A three-month celebration of gay Italian artist and intellectual Pier Paolo Pasolini kicks off at the Castro Theater this month.

San Francisco's LGBTQ neighborhood's historic movie palace is the right place to launch the centennial celebration of Pasolini's birth, said gay Italian Consul General Sergio Strozzi and Ilaria Giacomi, deputy director of the Italian Cultural Institute in San Francisco.

Pasolini, an openly gay man during a time when being LGBTQ wasn't accepted, was Italy's most important intellectual of the 20th century. Up until his assassination in Ostia, Italy in 1975, Pasolini's films and writing focused on controversial topics and people who lived on the fringes of society.

Strozzi compared Pasolini's importance as a major figure in Italian society to Dante Alighieri, who established Italian literature.

"For us Italians, [Pasolini] is a major figure as much as Dante could be," Strozzi said.

Strozzi explained that Pasolini's contribution to Italian society during a period of economic growth after World War II in Italy, and his focus on Italy's poor and suburban people and the country's social struggles, was "huge." His intellectual perspective trumped traditional beliefs and pushed Italian progressive movements and society forward without entering politics, he said.

"I think for [the] LGBT community [he] is a major figure just because he had the courage to show himself to come out of the closet much before the society was ready for it," Strozzi said.

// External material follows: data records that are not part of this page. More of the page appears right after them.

(** The frame of a page, without overflow. *)
Lemma frameIdx_value fh p a :
  getFrameIdx fh p = Ok a -> 0 <= p -> (forall i g, frameGroupIdxes fh !! i = Some g -> 0 <= g < 2 ^ 22) ->
  exists g, frameGroupIdxes fh !! Z.to_nat (p / 1024) = Some g /\ a = g * 1024 + p mod 1024.
Proof.
  unfold getFrameIdx. change PAGE_GROUP_SIZE_LOG2 with 10. change PAGE_IDX_IN_GROUP_MASK with (2 ^ 10 - 1).
  intros Ha Hp Hg. destruct (negb (p <? pageCapacity fh)); [done|]. rewrite Z.shiftr_div_pow2 in Ha by lia.
  change (2 ^ 10) with 1024 in *. destruct (frameGroupIdxes fh !! Z.to_nat (p / 1024)) as [g|] eqn:E; [|done].
  simplify_eq. pose proof (Hg _ _ E) as Hr. exists g. split; [done|].
  rewrite Z.shiftl_mul_pow2 by lia. change (2 ^ 10) with 1024. rewrite (wrapU_id 32 (g * 1024)) by (unfold inU; lia).
  change (1024 - 1) with (2 ^ 10 - 1). rewrite land_low_bits by lia. change (2 ^ 10) with 1024.
  pose proof (Z.mod_pos_bound p 1024 ltac:(lia)). rewrite Z.lor_comm.
  rewrite (lor_disjoint (g * 1024) (p mod 1024) 10) by (try apply Z.mod_mul; lia).
  rewrite wrapU_id by (unfold inU; lia). lia.
Qed.

(** Every page has a frame of its own: two pages of any file handles of one page size, in any
      state that opening, growing and truncating files reaches, have different frames, and a
      frame lies inside the region, as long as the region has at most 2^32 frames. *)
Theorem frames_unique size mx w i j f g p q a b :
  0 < size -> 0 <= mx -> maxNumFrameGroups (newRegion size mx) <= 2 ^ 22 -> worldReach size mx w ->
  w.2 !! i = Some f -> w.2 !! j = Some g -> 0 <= p -> 0 <= q ->
  getFrameIdx f p = Ok a -> getFrameIdx g q = Ok b ->
  (a = b -> i = j /\ p = q) /\ 0 <= getFrame w.1 a /\ getFrame w.1 a + frameSize w.1 <= getMaxRegionSize w.1.
Proof.
  intros Hs Hm Hmax HR Hi Hj Hp Hq Ha Hb. pose proof (world_reach_ok _ _ _ Hs Hm HR) as [(R1 & R2 & R3) R4 R5].
  destruct (frameIdx_value f p a Ha Hp) as (x & Hx & ->). { intros k y Hk. pose proof (R4 _ _ _ _ Hi Hk). lia. }
  destruct (frameIdx_value g q b Hb Hq) as (y & Hy & ->). { intros k z Hk. pose proof (R4 _ _ _ _ Hj Hk). lia. }
  pose proof (Z.mod_pos_bound p 1024 ltac:(lia)). pose proof (Z.mod_pos_bound q 1024 ltac:(lia)).
  pose proof (R4 _ _ _ _ Hi Hx). split_and!.
  - intros E. assert (x = y /\ p mod 1024 = q mod 1024) as [<- Em] by lia.
    destruct (R5 _ _ _ _ _ _ _ Hi Hj Hx Hy) as [-> Eg].
    pose proof (Z.div_pos p 1024 Hp ltac:(lia)). pose proof (Z.div_pos q 1024 Hq ltac:(lia)).
    split; [done|]. rewrite (Z.div_mod p 1024), (Z.div_mod q 1024) by lia. apply Z2Nat.inj in Eg; lia.
  - unfold getFrame. nia.
  - unfold getFrame, getMaxRegionSize. change PAGE_GROUP_SIZE with 1024. nia.
Qed.

(** ** Runs in which the code does not do what it means to *)

(** A region of more than 2^32 frames (16 TB of pages): the shifted frame group has 32 bits, and
    two pages share a frame. *)
Theorem frames_alias :
  let f := mkHandle 0 1 1024 (replicate 1024 resetToEvicted) [0] in
  let g := mkHandle 0 1 1024 (replicate 1024 resetToEvicted) [2 ^ 22] in
  getFrameIdx f 0 = Ok 0 /\ getFrameIdx g 0 = Ok 0.
Proof. by vm_compute. Qed.

(** [addNewPageGroupWithoutLock] raises the capacity before it takes a frame group.  When the
    region has none left it throws, and the next call of [addNewPage] succeeds with a page that
    has no frame. *)
Theorem page_without_frame :
  let r := mkRegion 4096 1 1 in
  let fh := mkHandle 0 1024 1024 (replicate 1024 resetToEvicted) [0] in
  let x := addNewPages 1 (fh, r) in
  let y := addNewPages 1 x.2 in
  (exists e, x.1 = Err e) /\ y.1 = Ok 1024 /\ getFrameIdx y.2.1 1024 = Err UndefinedBehaviour.
Proof. split; [eexists; vm_compute; reflexivity|]. split; vm_compute; reflexivity. Qed.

Giacomi stated that Pasolini's "work and his legacy — it's still considered kind of controversial," but remains relevant to society today. He gave voice to people who did not have a voice, she said. His films and writing addressed Vatican City and "many topics are still interesting for us and that still reflects the everyday life of Italian people."

"It's very interesting the way his movies are both extremely, extremely real, almost cruel sometimes, and at the same time, extremely aesthetic," Giacomi added.

Strozzi believes the Italian community in America and Italian Americans know Pasolini, but he isn't as sure that they've had the opportunity to watch his films.

Pasolini retrospective

The Castro Theatre will host a daylong retrospective, "Pasolini 100: Homage to Pier Paolo Pasolini," with a screening of four of Pasolini's films Saturday, September 10.

The retrospective will include "Accattone (1961)," "Mamma Roma (1962)," "Medea (1969)," and "Salo (1976)."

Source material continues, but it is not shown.